### PROVIDED RECORDS
Lemma file_entry_ok v e : wf v = true -> file_entry v = Ok e -> entry_ok e.
Proof.
  intros Hv H. unfold file_entry in H. inv_ok H. subst e.
  pose proof (as_dict_wf _ _ Hv H0) as Hd. split; [by eapply get_u64_ok|].
  apply push_segments_ok in H4 as (ss & Hc & Hss). by exists ss.
Qed.

Lemma parse_files_ok d f : forallb wf_entry d = true -> parse_files d = Ok f ->
  match f with Single n => 0 <= n < 2 ^ 63 | Multi es => Forall entry_ok es end.
Proof.
  intros Hd H. unfold parse_files in H. destruct (bt_get (bs "files") d) as [fv|] eqn:E; inv_ok H; subst f.
  - eapply map_res_Forall; [apply file_entry_ok| |done]. eapply as_list_wf; [|done].
    by eapply bt_get_wf.
  - by eapply get_u64_ok.
Qed.

Lemma files_length_range f n :
  match f with Single n => 0 <= n < 2 ^ 63 | Multi es => Forall entry_ok es end ->
  files_length f = Ok n -> 0 <= n < 2 ^ 64.
Proof.
  destruct f as [k|es]; cbn [files_length]; [intros ? [= <-]; lia|]. intros Hes.
  assert (Hn : Forall (fun x => 0 <= x) (fe_length <$> es)).
  { apply Forall_fmap. eapply list.Forall_impl; [done|]. intros e [He _]. cbn. lia. }
  pose proof (zsum_nonneg _ Hn). rewrite sum_u64_eq by done.
  destruct (Z.ltb_spec (zsum (fe_length <$> es)) (2 ^ 64)); [|done]. intros [= <-]. lia.
Qed.
(* ===== verification/Mse.v ===== *)
(** * Message stream encryption: [src/src/peer/mse/dh.rs], [handshake.rs], [stream.rs], [mod.rs]

    The Diffie-Hellman exchange, both sides of the MSE/PE handshake over a byte
    stream, and the RC4 wrappers of the stream that follows.  The big-integer
    crate and SHA-1 are parameters; random private keys and paddings are
    arguments. *)

From Stdlib Require Import ZArith Lia Zpow_facts String Strings.Byte.
From stdpp Require Import base tactics numbers list option.
From S2P Require Import Prelude Rc4 Handshake.

#[local] Set Warnings "-register-all".

(** ** Big integers: the [num-bigint] crate *)

(** The operations the source calls, on non-negative integers. *)
Class NumBigint := {
  from_bytes_be : bytes -> Z;
  to_bytes_be : Z -> bytes;
  modpow : Z -> Z -> Z -> Z }.

(** What their documentation promises. *)
Class NumBigintLaws `{NumBigint} := {
  from_bytes_be_spec : forall b, from_bytes_be b = from_be b;
  to_bytes_be_value : forall n, 0 <= n -> from_be (to_bytes_be n) = n;
  to_bytes_be_short : forall n k, (0 < k)%nat -> 0 <= n < 256 ^ Z.of_nat k -> (length (to_bytes_be n) <= k)%nat;
  modpow_spec : forall b e m, 0 <= b -> 0 <= e -> 1 < m -> modpow b e m = (b ^ e) mod m }.

(** ** [dh.rs] *)

Definition p : Z :=
  0xFFFFFFFFFFFFFFFFC90FDAA22168C234C4C6628B80DC1CD129024E088A67CC74020BBEA63B139B22514A08798E3404DDEF9519B3CD3A431B302B0A6DF25F14374FE1356D6D51C245E485B576625E7EC6F44C42E9A63A36210000000000090563.

Definition G : Z := 2.
Definition KEY_LEN : nat := 96.
Definition PRIVATE_BITS : nat := 160.
Lemma ban_inv k i w : inv k w -> inv k (ban ip i w).
Proof.
  intros [Hc Hb]. unfold ban. set (w1 := on_mgr _ w). split.
  { apply drop_all_counted. destruct Hc as (? & ? & ? & ?). by split_and!. }
  intros a. rewrite drop_all_peers, drop_all_banned. destruct (decide (a ∈ _)) as [|Hn]; [by intros []|].
  intros Ha. assert (ip a <> i).
  { intros Hi. apply Hn. apply list_elem_of_In, filter_In. rewrite bool_decide_true by done. split; [|done].
    apply list_elem_of_In. destruct Ha as [slot Ha]. unfold addrs. apply list_elem_of_fmap.
    exists (a, slot). split; [done|]. by apply elem_of_map_to_list. }
  specialize (Hb a Ha). cbn. apply not_elem_of_union. split; [by apply not_elem_of_singleton|done].
Qed.

(** A slot is added below the limit, with the guard the cap demands. *)
Lemma add_slot_inv k w a slot g c :
  inv k w -> (size (peers (mgr w)) < max_peers (mgr w))%nat -> peers (mgr w) !! a = None ->
  ip a ∉ banned (mgr w) -> acquire_global w = Some (g, c) -> slot_global slot = g ->
  inv k (add_slot a slot c w).
Proof.
  intros [(Hp & Hd & Hg & Hc) Hb] Hlt Ha Hi Hacq Hs.
  assert (Hgc : g = bool_decide (is_Some (global_cap (mgr w))) /\
    match global_cap (mgr w) with Some max => c = S (count w) /\ (count w < max)%nat | None => True end).
  { unfold acquire_global, try_acquire in Hacq. destruct (global_cap (mgr w)) as [max|].
    - destruct (Nat.leb_spec max (count w)); [done|]. cbn in Hacq. injection Hacq as <- <-. split; [done|lia].
    - by injection Hacq as <- _. }
  destruct Hgc as [Eg Ec]. split.
  - split_and!; cbn; [rewrite map_size_insert_None by done; lia|done| |].
    + intros b sl Hl. apply lookup_insert_Some in Hl as [[<- <-]|[_ Hl]]; [congruence|by eapply Hg].
    + rewrite map_size_insert_None by done. destruct (global_cap (mgr w)); [|done]. lia.
  - intros b [sl Hl]. cbn in Hl |- *. apply lookup_insert_Some in Hl as [[<- _]|[_ Hl]]; [done|].
    apply Hb. by exists sl.
Qed.
Lemma decode_chain_inv fuel : forall b cursor next acc exts cur,
  (cursor <= length b)%nat -> decode_chain fuel b cursor next acc = Ok (exts, cur) ->
  exists l, exts = acc ++ l /\ forallb ext_ok l = true /\ next = first_kind l /\ (cur <= length b)%nat /\
    drop cursor b = encode_extension_chain l ++ drop cur b.
Proof.
  induction fuel as [|fuel IH]; intros b cursor next acc exts cur Hc H; cbn [decode_chain] in H;
  destruct (Z.eqb_spec (b2z next) EXT_NONE) as [E0|E0]; simplify_eq.
  1,2: exists []; cbn; rewrite app_nil_r; split_and!; try done; by rewrite <- (z2b_b2z next), E0.
  destruct (Nat.ltb_spec (length b) (cursor + 2)); [done|].
  destruct (index_lt b cursor) as [nx Hnx]; [lia|]. destruct (index_lt b (cursor + 1)) as [l Hl]; [lia|].
  rewrite Hnx, Hl in H. cbn [mbind result_bind] in H. set (n := Z.to_nat (b2z l)) in *.
  destruct (Nat.ltb_spec (length b) (cursor + 2 + n)); [done|].
  rewrite slice_range_Ok in H by lia. cbn [mbind result_bind] in H.
  replace (cursor + 2 + n - (cursor + 2))%nat with n in H by lia.
  apply IH in H as (es & -> & Hes & -> & Hcur & Hd); [|lia].
  pose proof (b2z_range l) as Rl. assert (length (slice b (cursor + 2) n) = n) as Ln by (apply length_slice; lia).
  exists (mkExt next (slice b (cursor + 2) n) :: es). split_and!; [by rewrite <- app_assoc| | |done|].
  - cbn [forallb]. rewrite Hes, andb_true_r. unfold ext_ok. cbn [kind data]. rewrite Ln.
    apply andb_true_iff. split; [by apply negb_true_iff, Z.eqb_neq|]. apply Nat.ltb_lt. lia.
  - done.
  - cbn [encode_extension_chain data]. rewrite Ln, wrap_small by lia.
    replace (z2b (Z.of_nat n)) with l by (subst n; rewrite Z2Nat.id by lia; by rewrite z2b_b2z).
    rewrite <- !app_assoc, <- Hd. rewrite (slice_drop b (cursor + 2) n).
    unfold index in Hnx, Hl. destruct (b !! cursor) eqn:E1; [|done]. destruct (b !! (cursor + 1)%nat) eqn:E2; [|done].
    simplify_eq. rewrite (drop_S _ _ _ E1). rewrite Nat.add_1_r in E2. rewrite (drop_S _ _ _ E2).
    by rewrite Nat.add_comm.
Qed.

(** A short buffer has no room for another entry: the fuel is one more than needed. *)
Lemma decode_chain_returns fuel : forall b cursor next acc,
  (length b - cursor < fuel)%nat -> returns (decode_chain fuel b cursor next acc) = true.
Proof.
  induction fuel as [|fuel IH]; intros b cursor next acc Hf; [lia|]. cbn [decode_chain].
  destruct (_ =? EXT_NONE); [done|].
  destruct (Nat.ltb_spec (length b) (cursor + 2)); [done|].
  destruct (index_lt b cursor) as [nx ->]; [lia|]. destruct (index_lt b (cursor + 1)) as [l ->]; [lia|].
  cbn [mbind result_bind]. destruct (Nat.ltb_spec (length b) (cursor + 2 + Z.to_nat (b2z l))); [done|].
  rewrite slice_range_Ok by lia. cbn [mbind result_bind]. apply IH. lia.
Qed.

(** Decoding any datagram terminates with a packet or an error: no slice or
    index of the decoder is out of range, and the chain of extensions, whatever
    lengths it claims, is left within as many steps as the datagram has bytes. *)
Lemma utp_decode_total b : returns (decode b) = true.
Proof.
  unfold decode. destruct (Nat.ltb_spec (length b) HEADER_LEN) as [|Hl]; [done|]. unfold HEADER_LEN in *.
  destruct (index_lt b 0) as [t ->]; [lia|]. destruct (index_lt b 1) as [f ->]; [lia|].
  rewrite !be_at_slice by lia. cbn [fmap result_fmap mbind result_bind].
  assert (returns (from_nibble (Z.shiftr (b2z t) 4)) = true) as Hn
    by (unfold from_nibble; by repeat destruct (_ =? _)).
  destruct (from_nibble _); try done. cbn [mbind result_bind].
  destruct (negb _); [done|].
  pose proof (decode_chain_returns (length b) b 20 f [] ltac:(lia)) as Hr.
  destruct (decode_chain (length b) b 20 f []) as [[es cur]| | |] eqn:E; try done. cbn [mbind result_bind].
  apply decode_chain_inv in E as (l & _ & _ & _ & Hc & _); [|lia]. by rewrite slice_from_Ok.
Qed.

(** A packet whose fields fit the wire survives it: its encoding decodes to an
    equal packet (payloads compare by their bytes, like [PartialEq for Payload]). *)
Lemma utp_roundtrip p : packet_ok p = true ->
  exists b q, encode p = Ok b /\ decode b = Ok q /\ q ≡ p.
Proof.
  intros Hok.
  assert (exists body, as_slice (payload p) = Ok body) as [body Eb].
  { unfold packet_ok in Hok. bools. rewrite Nat.leb_le in *. unfold as_slice.
    rewrite slice_range_Ok by lia. eauto. }
  assert (exists b, encode p = Ok b) as [b E] by (rewrite encode_eq, Eb; eexists; reflexivity).
  destruct (packet_decode_encode p b Hok E) as (body' & Eb' & D). exists b. eexists. split; [done|]. split; [done|].
  split_and!; try done. unfold equiv, payload_equiv. cbn [payload]. by rewrite payload_from_slice.
Qed.

Lemma utp_roundtrip_witness :
  exists b q, encode (mkPacket Data 7 1 2 3 65535 4 [mkExt (z2b 1) (bs "sack")] (mkPayload (bs "abcdef") 2 3)) = Ok b /\
    decode b = Ok q /\
    q ≡ mkPacket Data 7 1 2 3 65535 4 [mkExt (z2b 1) (bs "sack")] (mkPayload (bs "abcdef") 2 3).
Proof. apply utp_roundtrip. vm_compute. reflexivity. Defined.

Lemma nibble_byte v t :
  0 <= v < 256 -> from_nibble (Z.shiftr v 4) = Ok t -> Z.land v 15 = VERSION ->
  v = Z.lor (Z.shiftl (to_nibble t) 4) (Z.land VERSION 15).
Proof.
  intros Hv Hn Hl.
  assert (to_nibble t = Z.shiftr v 4) as ->.
  { unfold from_nibble in Hn.
    repeat match type of Hn with (if ?x =? ?y then _ else _) = _ => destruct (Z.eqb_spec x y) end;
      try done; by injection Hn as <-. }
  apply Z.bits_inj'. intros k Hk. rewrite Z.lor_spec, Z.shiftl_spec by lia.
  destruct (decide (k < 4)).
  - rewrite (Z.testbit_neg_r _ (k - 4)) by lia. cbn [orb]. change (Z.land VERSION 15) with VERSION. rewrite <- Hl.
    change 15 with (Z.ones 4). by rewrite Z.land_spec, Z.ones_spec_low, andb_true_r by lia.
  - rewrite Z.shiftr_spec by lia. replace (k - 4 + 4) with k by lia.
    rewrite (Z.bits_above_log2 (Z.land VERSION 15)); [by rewrite orb_false_r|done|].
    apply Z.lt_le_trans with 1; [done|lia].
Qed.

Lemma decode_encode b p : decode b = Ok p -> packet_ok p = true /\ encode p = Ok b.
Proof.
  unfold decode. destruct (Nat.ltb_spec (length b) HEADER_LEN) as [|Hl]; [done|]. unfold HEADER_LEN in *.
  destruct (index_lt b 0) as [t Ht]; [lia|]. destruct (index_lt b 1) as [f Hf]; [lia|].
  rewrite Ht, Hf, !be_at_slice by lia. cbn [fmap result_fmap mbind result_bind].
  destruct (from_nibble _) as [ty| | |] eqn:En; try done. cbn [mbind result_bind].
  destruct (Z.eqb_spec (Z.land (b2z t) 15) VERSION) as [Ev|]; [|done]. cbn [negb].
  destruct (decode_chain (length b) b 20 f []) as [[es cur]| | |] eqn:E; try done. cbn [mbind result_bind].
  apply decode_chain_inv in E as (l & -> & Hes & -> & Hc & Hd); [|lia].
  rewrite slice_from_Ok by done. intros [= <-]. cbn [app].
  pose proof (nibble_byte _ _ (b2z_range t) En Ev) as Hty. split.
  - unfold packet_ok. cbn [connection_id timestamp_micros timestamp_diff_micros wnd_size seq_nr ack_nr
      extensions payload payload_from start len buf].
    rewrite Hes, !u32_slice by lia.
    assert (forall i, (i + 2 <= length b)%nat -> u16 (from_be (slice b i 2)) = true) as H16
      by (intros; apply u16_spec, read_field_range; lia).
    rewrite !H16 by lia. apply Nat.leb_refl.
  - rewrite encode_eq. cbn [payload]. rewrite payload_from_slice. cbn [mbind result_bind extensions].
    rewrite <- Hd. f_equal. transitivity (take 20 b ++ drop 20 b); [f_equal|apply take_drop].
    change (take 20 b) with (slice b 0 (sum_list [1; 1; 2; 4; 4; 4; 2; 2]%nat)).
    rewrite <- (enc_read_fields b [1; 1; 2; 4; 4; 4; 2; 2]%nat 0) by (cbn; lia).
    unfold hfields. cbn [read_fields enc_fields packet_type connection_id timestamp_micros
      timestamp_diff_micros wnd_size seq_nr ack_nr extensions Nat.add]. rewrite <- Hty.
    unfold index in Ht, Hf. destruct (b !! 0%nat) eqn:E0; [|done]. destruct (b !! 1%nat) eqn:E1; [|done].
    injection Ht as ->. injection Hf as ->. unfold slice.
    rewrite (drop_S _ _ _ E0), (drop_S _ _ _ E1). cbn [take]. rewrite !to_be_1.
    done.
Qed.

(** The decoder is total and exact: on any datagram it terminates with a packet or
    an error, without a panic, whatever lengths the extension chain claims; and a
    datagram that decodes is the encoding of the packet it decodes to, whose
    fields are in range and whose extensions have a kind other than the
    terminator.  No byte of a datagram is ignored. *)
Lemma utp_decode_exact b :
  returns (decode b) = true /\ forall p, decode b = Ok p -> packet_ok p = true /\ encode p = Ok b.
Proof. split; [apply utp_decode_total|]. intros p. apply decode_encode. Qed.

Lemma utp_decode_exact_witness :
  packet_ok (new Syn 9 1 0) = true /\ encode (new Syn 9 1 0) =
  Ok ([z2b 65; z2b 0] ++ to_be 2 9 ++ to_be 4 0 ++ to_be 4 0 ++ to_be 4 0 ++ to_be 2 1 ++ to_be 2 0).
Proof. apply (proj2 (utp_decode_exact _)). vm_compute. reflexivity. Defined.

(** Equal packets have equal encodings, whatever buffers their payloads share. *)
#[export] Instance encode_proper : Proper ((≡) ==> (=)) encode.
Proof.
  intros p q (E1 & E2 & E3 & E4 & E5 & E6 & E7 & E8 & E9). unfold encode.
  unfold equiv, payload_equiv in E9. by rewrite E1, E2, E3, E4, E5, E6, E7, E8, E9.
Qed.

### TASK PROMPT
Extract exactly and only the lines above from the line containing "Proof. apply utp_roundtrip." through the line containing "rewrite Ht, Hf, !be_at_slice", both end lines included.

### RESULT BELOW
Proof. apply utp_roundtrip. vm_compute. reflexivity. Defined.

Lemma nibble_byte v t :
  0 <= v < 256 -> from_nibble (Z.shiftr v 4) = Ok t -> Z.land v 15 = VERSION ->
  v = Z.lor (Z.shiftl (to_nibble t) 4) (Z.land VERSION 15).
Proof.
  intros Hv Hn Hl.
  assert (to_nibble t = Z.shiftr v 4) as ->.
  { unfold from_nibble in Hn.
    repeat match type of Hn with (if ?x =? ?y then _ else _) = _ => destruct (Z.eqb_spec x y) end;
      try done; by injection Hn as <-. }
  apply Z.bits_inj'. intros k Hk. rewrite Z.lor_spec, Z.shiftl_spec by lia.
  destruct (decide (k < 4)).
  - rewrite (Z.testbit_neg_r _ (k - 4)) by lia. cbn [orb]. change (Z.land VERSION 15) with VERSION. rewrite <- Hl.
    change 15 with (Z.ones 4). by rewrite Z.land_spec, Z.ones_spec_low, andb_true_r by lia.
  - rewrite Z.shiftr_spec by lia. replace (k - 4 + 4) with k by lia.
    rewrite (Z.bits_above_log2 (Z.land VERSION 15)); [by rewrite orb_false_r|done|].
    apply Z.lt_le_trans with 1; [done|lia].
Qed.

Lemma decode_encode b p : decode b = Ok p -> packet_ok p = true /\ encode p = Ok b.
Proof.
  unfold decode. destruct (Nat.ltb_spec (length b) HEADER_LEN) as [|Hl]; [done|]. unfold HEADER_LEN in *.
  destruct (index_lt b 0) as [t Ht]; [lia|]. destruct (index_lt b 1) as [f Hf]; [lia|].
  rewrite Ht, Hf, !be_at_slice by lia. cbn [fmap result_fmap mbind result_bind].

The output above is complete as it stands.